> [Task to complete]: Look through the data below for the line with "Definition in_int64 (z", and transcribe it exactly together with each line after it up to and including the line with "(** [t.Sub(u)] saturates". Give nothing else.

(Collected data entries)

(** * Resilience and access-decision core of the paywall backend

  A shallow embedding of the circuit breaker, the payment handler and the
  webhook endpoint of [internal/payment/service.go] and of the rate
  limiter, usage accountant and decision engine of the [paywall] package,
  together with the parts of the cache adapter and of the subscription
  lookup they call. *)

From stdpp Require Import gmap strings list fin_maps.
From Stdlib Require Import ZArith Lia Ascii.

Open Scope Z_scope.

(** ** Go machine integers *)

Module GoInt.

Definition minInt64 : Z := -9223372036854775808.
Definition maxInt64 : Z := 9223372036854775807.

(** Two's complement wrap-around of [int] / [int64] arithmetic. *)
Definition wrap64 (z : Z) : Z := (z + 2 ^ 63) mod 2 ^ 64 - 2 ^ 63.

Definition in_int64 (z : Z) : bool := (minInt64 <=? z) && (z <=? maxInt64).

End GoInt.

(** ** Package [time]

  An instant is a number of nanoseconds on the one clock of the model;
  the clock shows the wall time of the server's zone, which keeps one
  offset (no daylight-saving change). *)

Module GoTime.
Import GoInt.

Definition Time := Z.
Definition Duration := Z.

Definition Nanosecond : Duration := 1.
Definition Millisecond : Duration := 1000000.
Definition Second : Duration := 1000000000.
Definition Minute : Duration := 60 * Second.
Definition Hour : Duration := 60 * Minute.
Definition Day : Duration := 24 * Hour.

(** [time.Time{}]: January 1 of year 1, counted from the Unix epoch. *)
Definition zeroTime : Time := -62135596800 * Second.

(** [t.Sub(u)] saturates at the ends of [Duration]. *)
Definition Sub (t u : Time) : Duration :=
  if maxInt64 <? t - u then maxInt64
  else if t - u <? minInt64 then minInt64
  else t - u.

> [Expected answer]:
Definition in_int64 (z : Z) : bool := (minInt64 <=? z) && (z <=? maxInt64).

End GoInt.

(** ** Package [time]

  An instant is a number of nanoseconds on the one clock of the model;
  the clock shows the wall time of the server's zone, which keeps one
  offset (no daylight-saving change). *)

Module GoTime.
Import GoInt.

Definition Time := Z.
Definition Duration := Z.

Definition Nanosecond : Duration := 1.
Definition Millisecond : Duration := 1000000.
Definition Second : Duration := 1000000000.
Definition Minute : Duration := 60 * Second.
Definition Hour : Duration := 60 * Minute.
Definition Day : Duration := 24 * Hour.

(** [time.Time{}]: January 1 of year 1, counted from the Unix epoch. *)
Definition zeroTime : Time := -62135596800 * Second.

(** [t.Sub(u)] saturates at the ends of [Duration]. *)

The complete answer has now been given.